The Song
Title: Are We All Forgotten
Artist: Paper Route
Album: Are We All Forgotten [EP]
Year: 2008
The Story
At my first job out of college, I was one of many managers at a bookstore. My desk was in this little pseudo-office cubby that I shared with one other woman and the computer where all the hourly employees came to punch in and out of their shifts. I worked there for two years and in that time I did about, oh, six hours of actual work. Most of my days were spent exploring the early internet, reading old Bill Simmons columns and everything Daniel O’Brien wrote for Cracked,1 and laughing at the (alien to me) debauchery of my peers, as reported by Texts from Last Night and FML.
A couple of days after I started, I went to the electronics section (shelf?) of the store and grabbed a small pair of desk speakers that couldn’t possibly have run me more than $20. And then I spent two years slowly torturing my poor office-mate by playing music non-stop, every single day, until the minute I left.2
I listened to so much Paper Route during those years. The deepest corners of the internet are filled with all the things I’ve written about Paper Route, and yet I never wrote anything about the band while I was at that bookstore, even as their music felt so revolutionary to me at the time—odd as it may seem now, the way Paper Route incorporated programmed instrumentation into a pop-rock band felt utterly new in 2008. “Are We All Forgotten” sounded like someone had taken The Postal Service’s “This Place is a Prison” out to the club to finally get over its ex—because moving on is the only way to move on—and then, inspired by the night, they both did molly with some new friends in the bathroom. It was unexpected and exciting, is what I’m saying.
At the same time, I was launching my first blog,3 writing on the internet for the first time—evidence of which you can still find!—and, between listening to bands like Paper Route and writing words that actual strangers would read, I felt like I was one of a select few, at the helm of the future. And now every song is programmed and everyone writes on the internet. So it goes.
Anyway, while another song from this EP was sharp and personal and helped me through a breakup,4 “Are We All Forgotten” was poetic5 and expansive and enthralling. The soundscapes and ideas and soaring vocals—I needed all of it in a time when I felt so small, fresh out of college, rudderless, sharing a dark and damp basement office with a woman who, if I’m lucky, has forgotten me.
I give “Are We All Forgotten” four out of five stars.
Even if you don’t know who Daniel O’Brien is, there’s a good chance you like his work. He’s spent the last five years writing for Last Week Tonight with John Oliver.

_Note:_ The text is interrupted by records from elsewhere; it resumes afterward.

(* ===== verification/Sqlite.v ===== *)
(** * The database behind the SQLite store ([pkg/bus/sqlite.go])

    The tables of [sqliteSchema] as finite maps from their primary keys, the
    SQL statements the code executes on them, and a small monad in which the Go
    code calls the engine: a call can fail, a transaction that does not commit
    leaves no trace.

    Text columns that hold an instant are texts ([Rfc3339.timeToString]) and are
    compared as texts.  A column that holds a JSON document or one of the string
    enumerations of [types.go] has the value it encodes; a nullable one is an
    option. *)
From stdpp Require Import gmap strings list sorting.
From Stdlib Require Import ZArith Lia Ascii.
From S2P Require Import Prelude GoBase Json Types Config State Send Rfc3339.

(** ** Tables *)

Module AgentRow.
Record t := mk {
  allowed_scopes : list string;
  shared_grants : list string;
  capabilities : list string;
  secret : string;
  version : string;
  description : string;
  agent_class : string;
  mutation_class : string;
  build : option (option BuildInfo.t);
  meta : option (option AgentMeta.t);
  mode : AgentMode;
  callback_url : string;
  status : AgentStatus;
  registered_at : string;
  expires_at : string;
  ttl_seconds : Z }.
End AgentRow.

Module ConversationRow.
Record t := mk {
  title : string;
  participants : list string;
  status : string;
  message_count : Z;
  created_at : string;
  last_message_at : string;
  meta : option json }.
End ConversationRow.
(* ===== verification/SqliteStore.v ===== *)
(** * The SQLite store behind [bus.API] ([pkg/bus/sqlite.go])

    The wrappers of [SQLiteStore] around the in-memory store, its construction
    from a database file and its shutdown.  The in-memory operations take the
    barrier as an argument; here the barrier is a transaction on the tables,
    run on the acceptance or the message the operation hands to it. *)
From stdpp Require Import gmap strings list sorting.
From Stdlib Require Import ZArith Lia Ascii.
From S2P Require Import Prelude GoBase Json Types Config Auth Ring State Push Inbox Observe Structure Sweep Conversations Agents Wakeup History Send Poll Lifecycle Queries Rfc3339 Sqlite Delivery.

Section store.
Context (E : Static).

(** ** What reaches the barrier *)

(** The acceptance [sendMessage] hands to the barrier, if it gets there. *)
Definition send_acceptance (o : Order) (now : Time) (input : SendMessageInput.t) (s : Store)
    : option SendAcceptance.t :=
  match send_request E input with
  | Err _ => None
  | Ok r =>
      let s := sweepLocked E o now s in
      match send_target E r s with
      | Err _ => None
      | Ok target =>
          match send_duplicate E now r s with
          | Some _ => None
          | None =>
              match send_plan E now input r target s with
              | Err _ => None
              | Ok a => Some a
              end
          end
      end
  end.

Definition inject_acceptance (o : Order) (now : Time) (input : InjectInput.t) (s : Store)
    : option SendAcceptance.t :=
  match inject_request E input with
  | Err _ => None
  | Ok (identity, body, to) =>
      match inject_plan E now input identity body to (sweepLocked E o now s) with
      | Err _ => None
      | Ok a => Some a
      end
  end.

(** The version of a message [ack] hands to the barrier. *)
Definition ack_version (o : Order) (now : Time) (input : AckInput.t) (s : Store) : option Message.t :=
  match ack_request input with
  | Err _ => None
  | Ok (agentID, messageID, status) =>
      m ← messages (sweepLocked E o now s) !! messageID;
      if bool_decide (Message.Typ m ≠ MessageTypeRequest) || bool_decide (Message.To m ≠ agentID)
         || isTerminal (Message.State m)
      then None else Some (ack_message now status m)
  end.

(** For a finished message [postEvent] hands over the stored version. *)
Definition event_version (o : Order) (now : Time) (input : EventInput.t) (s : Store)
    : option Message.t :=
  match event_request input with
  | Err _ => None
  | Ok (actor, messageID, kind, body) =>
      m ← messages (sweepLocked E o now s) !! messageID;
      if bool_decide (Message.To m ≠ actor) || bool_decide (Message.Typ m ≠ MessageTypeRequest)
      then None
      else if isTerminal (Message.State m) then Some m
      else match event_message E now kind m with Ok next => Some next | Err _ => None end
  end.

(** ** Wrappers with a barrier

    The in-memory operation returns the barrier's error as it is; [refusal]
    stands for it inside the operation, and the wrapper puts it back. *)
Definition refusal : Error.t := NewInternalError ε.

Definition answer {A B} (m : A → Db B) (f : Faults) (a : option A) (t : Tables)
    : option (result DBError B) * Tables :=
  match a with
  | Some a => let '(r, t) := run_db (m a) f t in (Some r, t)
  | None => (None, t)
  end.

Definition lift {A B} (verdict : option (result DBError B)) (r : result Error.t A)
    : result SQLError A :=
  match verdict with
  | Some (Err e) => Err (EngineFailure e)
  | _ => match r with Ok a => Ok a | Err e => Err (BusError e) end
  end.

Definition barrier (verdict : option (result DBError (option string))) : Commit :=
  Some (λ _, match verdict with Some (Ok receipt) => Ok receipt | _ => Err refusal end).

Definition message_barrier (verdict : option (result DBError ())) : CommitMessage :=
  Some (λ _, match verdict with Some (Ok _) => None | _ => Some refusal end).

Definition QSendMessage (f : Faults) (o : Order) (now : Time) (input : SendMessageInput.t)
    (q : SQLiteStore)
    : SQLiteStore * result SQLError (Message.t * bool) * option (string * string) :=
  let '(verdict, t) :=
    answer (persistAcceptance E) f (send_acceptance o now input (inner q)) (db q) in
  let '(s, r, dispatched) := sendMessage E (barrier verdict) o now input (inner q) in
  (set_inner s (set_db t q), lift verdict r, dispatched).

Definition QInject (f : Faults) (o : Order) (now : Time) (input : InjectInput.t) (q : SQLiteStore)
    : SQLiteStore * result SQLError Message.t * option (string * string) :=
  let '(verdict, t) :=
    answer (persistAcceptance E) f (inject_acceptance o now input (inner q)) (db q) in
  let '(s, r, dispatched) := inject E (barrier verdict) o now input (inner q) in
  (set_inner s (set_db t q), lift verdict r, dispatched).

Definition only_error (r : option Error.t) : result Error.t () :=
  match r with Some e => Err e | None => Ok () end.

(** [committed] is the instant [persistAck] reads. *)
Definition QAck (f : Faults) (o : Order) (now committed : Time) (input : AckInput.t)
    (q : SQLiteStore) : SQLiteStore * result SQLError () :=
  let '(verdict, t) := answer (persistAck committed) f (ack_version o now input (inner q)) (db q) in
  let '(s, r) := ack E (message_barrier verdict) o now input (inner q) in
  (set_inner s (set_db t q), lift verdict (only_error r)).

Definition QPostEvent (f : Faults) (o : Order) (now committed : Time) (input : EventInput.t)
    (q : SQLiteStore) : SQLiteStore * result SQLError () :=
  let '(verdict, t) := answer (persistAck committed) f (event_version o now input (inner q)) (db q) in
  let '(s, r) := postEvent E (message_barrier verdict) o now input (inner q) in
  (set_inner s (set_db t q), lift verdict (only_error r)).

Definition QPollInbox := pollDurableInbox E.

(** ** Wrappers that write after the operation

    The two halves are separate critical sections: [mid] is what other calls
    do in between. *)

Definition QRegisterAgent (f : Faults) (o : Order) (now : Time) (mid : SQLiteStore → SQLiteStore)
    (input : RegisterAgentInput.t) (q : SQLiteStore) : SQLiteStore * result SQLError Agent.t :=
  let '(s, r) := RegisterAgent E o now input (inner q) in
  let q := set_inner s q in
  match r with
  | Err e => (q, Err (BusError e))
  | Ok out =>
      let '(r, q) := on_db (saveAgentTo out) f (mid q) in
      (q, match r with Ok _ => Ok out | Err e => Err (EngineFailure e) end)
  end.

Definition save_conversation (c : Conversation.t) (nextConv nextMsg : Z) : Db () :=
  transaction (saveConversationTo c ;; saveCountersTo nextConv nextMsg).

(** The counters are read before the second half waits for the database. *)
Definition QCreateConversation (f : Faults) (o : Order) (now : Time)
    (mid : SQLiteStore → SQLiteStore) (input : CreateConversationInput.t) (q : SQLiteStore)
    : SQLiteStore * result SQLError Conversation.t :=
  let '(s, r) := CreateConversation E o now input (inner q) in
  let q := set_inner s q in
  match r with
  | Err e => (q, Err (BusError e))
  | Ok out =>
      let nextConv := nextConversationID s in
      let nextMsg := nextMessageID s in
      let '(r, q) := on_db (save_conversation out nextConv nextMsg) f (mid q) in
      (q, match r with Ok _ => Ok out | Err e => Err (EngineFailure e) end)
  end.

(** ** Wrappers that only read *)

Definition through {A} (r : Store * A) (q : SQLiteStore) : SQLiteStore * A := (set_inner r.1 q, r.2).

Definition QListAgents o order now capability q :=
  through (ListAgents E o order now capability (inner q)) q.
Definition QListConversations o order now filter q :=
  through (ListConversations E o order now filter (inner q)) q.
Definition QListConversationMessages o now input q :=
  through (ListConversationMessages E o now input (inner q)) q.
Definition QObserveSince started o r wakes afterID filter wait q :=
  through (ObserveSince E started o r wakes afterID filter wait (inner q)) q.

(** [out[k] = v]: replaces the value of a key or adds it. *)
Definition set_field (k : string) (v : json) (out : json) : json :=
  match out with
  | JObj fields =>
      if bool_decide (k ∈ fields.*1)
      then JObj ((λ '(k', v'), (k', if bool_decide (k' = k) then v else v')) <$> fields)
      else JObj (fields ++ [(k, v)])
  | _ => out
  end.

Definition add_counts (counts : Z * Z) (out : json) : json :=
  set_field "failed_deliveries"%stdpp (JInt counts.2)
    (set_field "pending_deliveries"%stdpp (JInt counts.1) out).

Definition QHealth f o order now q :=
  let '(q, out) := through (Health E o order now (inner q)) q in
  let out := add_counts (deliveryCounts f q) out in
  (q, if bool_decide (deliveryPersistErrors q = ∅) then out
      else set_field "delivery_persistence_error"%stdpp (JBool true)
             (set_field "status"%stdpp (JString "degraded"%stdpp)
                (set_field "ok"%stdpp (JBool false) out))).

Definition QSystemStatus f o order now q :=
  let '(q, out) := through (SystemStatus E o order now (inner q)) q in
  (q, add_counts (deliveryCounts f q) out).

Definition QMetrics f o order now q :=
  let '(q, out) := through (Metrics E o order now (inner q)) q in
  let '(pending, failed) := deliveryCounts f q in
  (q, out
      +:+ metric "agent_bus_pending_deliveries"%stdpp "gauge"%stdpp
            "Durable deliveries awaiting transport receipt."%stdpp pending
      +:+ metric "agent_bus_failed_deliveries"%stdpp "gauge"%stdpp
            "Durable deliveries that reached their transport deadline."%stdpp failed).

(** ** Construction and shutdown *)

(** The instants the clock gives while the file is opened. *)
Record StartClock := mkStartClock { c_backfill : Time; c_prune : Time; c_load : Time }.

(** From the first pragma to the loaded store.  The schema statements and the
    added columns do not change the rows. *)
Definition start_db (c : StartClock) (order : list (string * string * string)) (s : Store)
    : Db Store :=
  exec id (* PRAGMA auto_vacuum *) ;;
  exec id (* PRAGMA journal_mode *) ;;
  exec id (* schema *) ;;
  exec id (* ensureAgentColumns *) ;;
  exec id (* ensureMessageColumns *) ;;
  backfillLegacyDeliveryState E (c_backfill c) ;;
  exec recover_attempts ;;
  pruneDB E (c_prune c) ;;
  loadAll (c_load c) order s.

(** [Close]: the workers are stopped, what they were pushing is due again. *)
Definition Close (f : Faults) (now : Time) (timed_out : bool) (q : SQLiteStore)
    : SQLiteStore * (option string * option DBError) :=
  let '(s, pushErr) := closePushWorkers timed_out (inner q) in
  let '(r, q) := on_db (exec (shutdown_attempts (timeToString now))) f (set_inner s q) in
  match r with
  | Ok _ => (mkSQL (inner q) (db q) ∅, (pushErr, None))
  | Err e => (q, (pushErr, Some e))
  end.

End store.

Inductive OpenError := InvalidConfiguration (e : ConfigError) | OpenFailure (e : DBError).

(** On the tables the file holds, those of an empty file being empty.  The
    second component is what the file holds afterwards. *)
Definition NewSQLiteStore (hash_order : list string) (human : string) (c : Config.t)
    (clock : StartClock) (order : list (string * string * string)) (f : Faults) (t : Tables)
    : result OpenError (Static * SQLiteStore) * Tables :=
  match NewStore hash_order human c with
  | Err e => (Err (InvalidConfiguration e), t)
  | Ok (E, s) =>
      match run_db (start_db E clock order s) f t with
      | (Err e, t) => (Err (OpenFailure e), t)
      | (Ok s, t) => (Ok (E, mkSQL s t ∅), t)
      end
  end.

I’m not proud of this but my guilty conscience feels compelled to state that I was a real asshole about this. I didn’t play anything too loudly, but I played it constantly. She could not escape. One year, on her birthday, she asked if she could play something off her phone—a reasonable consideration that I had not once thought about extending to her on my own. I let her use the speakers that day. (I’m not a monster!) But that day felt like it lasted forever and I remember hating whatever she played. (Okay, I am a monster.)
I was going to make an “RIP Blogger” joke but apparently Blogger still exists. What!? Whyyyyyy?!?!?!
“You Kill Me,” obviously.
“If we’ve all forgotten you / are we all forgotten, too?” remains a delightful little illumination of the type of solipsism that we’re all guilty of sometimes. And, as I was phasing into a new stage of my life, leaving a lot of people and places behind, lyrics and melodies like that felt so big, you know?